This blog is totally independent, unpaid and has only three major objectives.
The first is to inform readers of news and happenings in the e-Health domain, both here in Australia and world-wide.
The second is to provide commentary on e-Health in Australia and to foster improvement where I can.
The third is to encourage discussion of the matters raised in the blog so hopefully readers can get a balanced view of what is really happening and what successes are being achieved.
Monday, March 04, 2013
Professor Enrico Coiera Explores Why Health IT Is So Hard. A Very Good Read.
This appeared in the Medical Journal of Australia today.
Why e-health is so hard
Med J Aust 2013; 198 (4): 178-179.
We need to respect the basic rules of informatics and invest in e-health expertise
Medicine holds dominion in the microcosm of molecules and genes.
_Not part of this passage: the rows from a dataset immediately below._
(** C10. A failed validation performs no durable write: when [uploadFile]
    throws one of the four validation errors, the databases are what they
    were, and the only operation performed, if any, is the reading of the
    file: the store was not opened and nothing was written. *)
Theorem uploadFile_validation_error_no_write
    file dbName dbVersion objectStoreName w r w' :
  uploadFile file dbName dbVersion objectStoreName w =
    (Thrown (ValidationError r), w') ->
  databases w' = databases w /\
  (trace w' = trace w \/ trace w' = EvReadAsText :: trace w).
Proof.
  destruct file as [f|].
  - rewrite uploadFile_unfold.
    destruct (File.size f >? MAX_SIZE)%Z; [intros [= _ <-]; auto|].
    destruct (negb (RegExp.test extension_flags _ _)); [intros [= _ <-]; auto|].
    unfold bind. rewrite readFile_eq.
    destruct (File.text f) as [content|].
    + destruct (negb (RegExp.test format_flags _ _)).
      * intros [= _ <-]. auto.
      * intros H. apply uploadFile_store_engine_error in H. now destruct r.
    + intros [= _ <-]. auto.
  - intros [= _ <-]. auto.
Qed.

Lemma uploadFile_validation_error_no_write_witness :
  uploadFile (Some (csv "data.txt" 10 (js "a,b"))) raw_data 1 csv_store
    (fresh_world (fun _ => one_half)) =
  (Thrown (ValidationError bad_extension), fresh_world (fun _ => one_half)) /\
  databases (fresh_world (fun _ => one_half)) =
    databases (fresh_world (fun _ => one_half)) /\
  (trace (fresh_world (fun _ => one_half)) =
     trace (fresh_world (fun _ => one_half)) \/
   trace (fresh_world (fun _ => one_half)) =
     EvReadAsText :: trace (fresh_world (fun _ => one_half))).
Proof.
  split; [reflexivity|].
  exact (@uploadFile_validation_error_no_write
           (Some (csv "data.txt" 10 (js "a,b"))) raw_data 1%N csv_store
           (fresh_world (fun _ => one_half)) bad_extension
           (fresh_world (fun _ => one_half)) eq_refl).
Defined.
Fixpoint getIndexValueFrom (p : properties) (i : Z) (key : string) : Z * string :=
  match p with
  | [] => (-1, EmptyString)
  | prop :: r =>
      if (Key prop =? key)%string then (i, Value prop)
      else getIndexValueFrom r (i + 1) key
  end.

Definition getIndexValue (p : properties) (key : string) : Z * string :=
  getIndexValueFrom p 0 key.

Fixpoint exists_ (p : properties) (key : string) : bool :=
  match p with
  | [] => false
  | prop :: r => if (Key prop =? key)%string then true else exists_ r key
  end.

Fixpoint existsAny (p : properties) (keys : list string) : bool :=
  match keys with
  | [] => false
  | k :: ks => if exists_ p k then true else existsAny p ks
  end.

Fixpoint startsWith (p : properties) (value : string) : bool :=
  match p with
  | [] => false
  | prop :: r => if Go.HasPrefix (Key prop) value then true else startsWith r value
  end.

Definition findVersion (s : string) : string :=
  let ver := Go.FindVerRun s in
  if negb (ver =? EmptyString)%string then Go.ReplaceByte ver "_"%char "."%char
  else EmptyString.

Fixpoint findMacOSVersion (p : properties) : string :=
  match p with
  | [] => EmptyString
  | token :: r =>
      if Go.Contains (Key token) "OS" then
        if negb (findVersion (Value token) =? EmptyString)%string
        then findVersion (Value token)
        else if negb (findVersion (Key token) =? EmptyString)%string
        then findVersion (Key token)
        else findMacOSVersion r
      else findMacOSVersion r
  end.

Fixpoint findInstagramVersion (p : properties) : string :=
  match p with
  | [] => EmptyString
  | token :: r =>
      if Go.HasPrefix (Key token) "Instagram" then
        if negb (findVersion (Value token) =? EmptyString)%string
        then findVersion (Value token)
        else if negb (findVersion (Key token) =? EmptyString)%string
        then findVersion (Key token)
        else findInstagramVersion r
      else findInstagramVersion r
  end.

(** [a && b] where evaluating [b] may panic and is skipped when [a] is false. *)
Definition andAlso (a : bool) (b : option bool) : option bool :=
  if a then b else Some false.

(** The keys [findBestMatch] never picks. *)
Definition genericTokens : list string :=
  [Chrome; Firefox; Safari; "Version"; "Mobile"; "Mobile Safari"; "Mozilla";
   "AppleWebKit"; "Windows NT"; "Windows Phone OS"; Android; "Macintosh";
   Linux; "GSA"; "CrOS"; "Tablet"].

(** [len(prop.Key) != 0 && prop.Key[0] >= 48 && prop.Key[0] <= 57] *)
Definition startsWithNumber (key : string) : option bool :=
  andAlso (negb (Go.len key =? 0))
    (c <- Go.index key 0 ;;
     andAlso (Go.byte c >=? 48)
       (c' <- Go.index key 0 ;; Some (Go.byte c' <=? 57))).

(** One run of the inner loop of [findBestMatch], in pass [i]: [Some k] when
    the loop returns [k], [None] when it runs to its end. *)
Fixpoint bestMatchPass (i : Z) (l : list property) : option (option string) :=
  match l with
  | [] => Some None
  | prop :: r =>
      if oneOf (Key prop) genericTokens then bestMatchPass i r
      else
        num <- startsWithNumber (Key prop) ;;
        if num then bestMatchPass i r
        else if i =? 0 then
          if negb (Value prop =? EmptyString)%string then Some (Some (Key prop))
          else bestMatchPass i r
        else Some (Some (Key prop))
  end.

(** The outer loop [for i := 0; i < n; i++], with [k] passes left. *)
Fixpoint bestMatchLoop (k : nat) (i : Z) (p : properties) : option string :=
  match k with
  | O => Some EmptyString
  | S k' =>
      r <- bestMatchPass i p ;;
      match r with
      | Some key => Some key
      | None => bestMatchLoop k' (i + 1) p
      end
  end.

Definition findBestMatch (p : properties) (withVerOnly : bool) : option string :=
  let n := if withVerOnly then 1 else 2 in
  bestMatchLoop (Z.to_nat n) 0 p.

(** The keys [findAndroidDevice] does not take for a device name. *)
Definition notDeviceTokens : list string :=
  [Chrome; Firefox; Safari; "Opera Mini"; "Presto"; "Version"; "Mobile";
   "Mobile Safari"; "Mozilla"; "AppleWebKit"; "Windows NT";
   "Windows Phone OS"; Android; "Macintosh"; Linux; "CrOS"].

(** [len(dev) == 2 || (len(dev) == 5 && dev[2] == '-')] *)
Definition looksLikeLanguageTag (dev : string) : option bool :=
  if Go.len dev =? 2 then Some true
  else andAlso (Go.len dev =? 5)
         (c <- Go.index dev 2 ;; Some (Go.byte c =? 45)).

(** [findAndroidDevice]: the loop [for i := startIndex; i < startIndex+1; i++]
    runs its body once, with [i = startIndex]; [continue] and the end of the
    body both leave the loop and return the empty string.  The result is the
    device name and the store after the call. *)
Definition findAndroidDevice (p : properties) (startIndex : Z)
  : option (string * properties) :=
  let i := startIndex in
  if Go.llen p >? i + 1 then
    tok <- Go.lindex p (i + 1) ;;
    let dev := Key tok in
    tag <- looksLikeLanguageTag dev ;;
    if tag then Some (EmptyString, p)
    else if oneOf dev notDeviceTokens then Some (EmptyString, p)
    else
      p' <- (if Go.Contains (Go.ToLower dev) "tablet" then
               Go.lset p (i + 1) {| Key := "Tablet"; Value := Value tok |}
             else
               l <- Go.lslice p 0 (i + 1) ;;
               r <- Go.lslice p (i + 2) (Go.llen p) ;;
               Some (l ++ r)%list) ;;
      Some (Go.TrimSpace (Go.TrimSuffix dev "Build"), p')
  else Some (EmptyString, p).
It is in the macrocosm of people and organisations where things seem to fall apart. Modern health care appears unsustainable in its current form,1 and information technology is increasingly seen as a major intervention that can drive “reform”.
Evidence for e-health’s potential to improve the safety and quality of care grows,2 but remains patchy.3 The long list of disappointments and failures,4,5 locally and internationally, is also hard to ignore. There is a real dissonance in the discourse between what research evidence tells us is possible and what often happens with large-scale e-health projects in practice.6
The literature repeatedly describes basic “rules of informatics” for implementation success: the need for stakeholder engagement, culture change, user training, slow and considered implementation, and user-friendly systems that fit into clinical workflow.7 The very first rule of informatics tells us to start with the clinical problem we want solved rather than the technology we want to build.8 Yet, too often, large-scale e-health projects break this most basic rule, focusing on technology rather than compelling clinical problems.5 We are often told that national e-health projects must first lay down basic technical infrastructure and that high-value clinical systems will naturally follow, in the same way that laying railway lines is a precursor to delivering transport services.9 But railways can be too expensive, over-engineered, or not take us anywhere particularly useful — unless there is a destination on which we can all agree.
Why so many projects repeatedly fail to observe these basic rules of informatics remains a mystery, but it probably reflects that there are still very few people with deep expertise in e-health.10 Despite the crucial role of the informatics workforce in e-health success, and the billions spent on e-health over the past decade by government, barely a dollar has been in direct support of informatics workforce training.
E-health is hard because it is a complex intervention in a complex system.11 Indeed, e-health projects are probably among the most complex interventions we can undertake, especially at a national scale. The rules for designing e-health at the level of clinical practice are not the same as those at large scale, and the gap is as wide as that between in-vitro and in-vivo clinical studies. This explains why success at individual sites is no guarantee of success elsewhere.
Just because e-health is hard does not mean we can ignore it and do something else instead. The goal is worthy, and alternatives are thin on the ground. We do, however, need to urgently invest in the informatics workforce, as this is no game for amateurs. We must also respect the basic rules of informatics. Like the laws of physics, they exist, whether you like them or not.